Podríamos vivir sin poesía, pero sin Handke a duras penas podríamos seguir adelante
02/10/2009Publicado en El Cultural, El Mundo
No hay autores complejos, sólo lectores simples. Si a cualquiera de éstos le preguntamos por Peter Handke (Griffen, Austria, 1942), le faltará tiempo para manifestar su aversión por el austriaco. En su diatriba aparecerán adjetivos como pretencioso, indigesto o, sin más ambages, un pesado. Es muy posible que use a Günter Grass como término de agravio comparativo. ¿Nos apostamos algo?

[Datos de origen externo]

(* ===== verification/Scheduler.v ===== *)
(** * The scheduler (src/src/scheduler.h, src/src/scheduler.cpp)

    The scheduler maps the threads of the simulated processes to core contexts
    and drives the phase barrier.  Every definition is one section under
    [schedLock]: a call that releases the lock in the middle ([sync], [join]
    with a futex wake, [waitForContext]) is split there.  Threads are named by
    their gid; [threads] is the heap of [ThreadInfo] objects, so reading one that
    was deleted is a failure; a list of threads or contexts is the sequence that
    [InList] implements, with the ownership assertions of its operations.  The
    calls to the cores, to the statistics and to the end-of-phase function of the
    simulator are recorded in [calls]; the barrier is an interface. *)

From S2P Require Import Prelude Bithacks Barrier.

(** ** What the scheduler uses of the barrier *)
Class BarrierOps (B : Type) := {
  bar_join : nat -> M B unit;
  bar_leave : nat -> M B unit;
  bar_sync : nat -> M B unit;
  (** The calls of [sched->callback()] so far. *)
  bar_phases : B -> Z
}.

Module Sch.

(** ** Data *)
Inductive ThreadState := STARTED | RUNNING | OUT | BLOCKED | SLEEPING | QUEUED.
Inductive ContextState := IDLE | USED.
Inductive FutexJoinAction := FJA_NONE | FJA_WAKE | FJA_WAIT.
#[global] Instance ThreadState_eq_dec : EqDecision ThreadState.
Proof. solve_decision. Defined.
#[global] Instance ContextState_eq_dec : EqDecision ContextState.
Proof. solve_decision. Defined.
#[global] Instance FutexJoinAction_eq_dec : EqDecision FutexJoinAction.
Proof. solve_decision. Defined.

Record FutexJoinInfo := mkFutexJoin { fj_action : FutexJoinAction; fj_maxWakes : Z; fj_wokenUp : Z }.
Record FakeLeaveInfo := mkFakeLeave { fl_pc : Z; fl_syscallNumber : Z; fl_arg0 : Z; fl_arg1 : Z }.

Record ThreadInfo := mkThread {
  linuxPid : Z;
  linuxTid : Z;
  state : ThreadState;
  cid : nat;
  handoffThread : option Z;
  futexWord : Z;
  needsJoin : bool;
  markedForSleep : bool;
  wakeupPhase : Z;
  mask : list bool;
  fakeLeave : option FakeLeaveInfo;
  futexJoin : FutexJoinInfo;
  (** The thread is inside the loop of [futexWakeJoin] (its program counter). *)
  matching : bool
}.

Record ContextInfo := mkContext { c_state : ContextState; curThread : option Z }.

Pero que el lector de nuestro experimento sea un simple no significa que Handke sea complicado. Es un genio, más bien. Hace de todo y todo lo hace bien: novela, teatro, ensayo, guiones wimwendersianos. Se encuentra como pez en el agua sobre la alfombra roja de Cannes o en la antesala de los Nobel. Es políticamente polémico a la manera de Ezra Pound: por ponerse de parte de los malos. A mediados de los 60 ofendió al público con su obra Ofendiendo al público. Otros títulos igualmente armados son el barthesiano El miedo del portero ante el penalty o el insoportablemente bello En una noche oscura salí de mi casa sosegada. Y si aquí le roba el alma a Juan de la Cruz, en Don Juan le dinamita el mito a Tirso para perpetuarlo otro medio milenio. Con 67 años, sigue siendo una de las reencarnaciones de Byron más convincentes: bello, brusco, rebelde. Poeta.
Vivir sin poesía es el engañoso nombre de 547 páginas de poesía viva, vivida y para vivir. Nace en 1969 con El mundo interior del mundo exterior del mundo interior y crece con el siglo a través de El fin del deambular o Poema a la duración. Han sido 40 años de discurso roto como el ego post-freudiano: con su compatriota Wittgenstein, Handke cree que el lenguaje es útil para todo, excepto para lo realmente importante: “Donde debería estar el límite de las palabras comienza a arder el follaje en los bordes, y las palabras se retuercen sobre sí mismas de modo infinitamente lento”. Monstruos metalingöísticos como “Algunas alternativas del estilo indirecto” o el poema-puñalada “La palabra tiempo” son pura violencia contra un lenguaje que invade el espacio exacto del universo. Fuera de él no hay nada. No describe la realidad: ES la realidad. Lo que no puede nombrarse no existe. Somos los eternos aspirantes a pensamientos sublimes, pero el instinto (también llamado pánico a no ser) puede más que la razón; de ahí que las imágenes poéticas no nos encumbren al Parnaso, sino que nos humillan en nuestra infinita cobardía: “Hacemos como si la soledad fuera un problema./ Tal vez es una idea fija:/ como el miedo a morir en verano,/ cuando más rápido llega la putrefacción”. Handke no es un tremendista: no se pierdan el hilarante “Las causas de muerte sin usar”, donde se narran las tribulaciones de un suicida que siempre va un paso por delante de la Parca, y se desespera por seguir vivo, porque vivir es la peor forma de estar muerto (“y no inspiro,/ ni expiro,/ y no me muevo un ápice”). Pero, sentido del humor aparte, persiste la ironía de creernos dueños de un idioma que castra nuestra imaginación. Para Handke, el lenguaje no es un medio, sino el principio y el fin de todo, nosotros incluidos.
Dice Borges que leer es una actividad más civilizada que escribir, y se nos ocurre que la de Handke puede definirse como poética de la barbarie: brutal, excesiva, un canto a la desmesura. Por supuesto que podríamos vivir sin poesía: de hecho, viviríamos mucho más felices si ciertos poetas dejaran de escribir. Pero sin Handke a duras penas podríamos seguir adelante. GRANDE.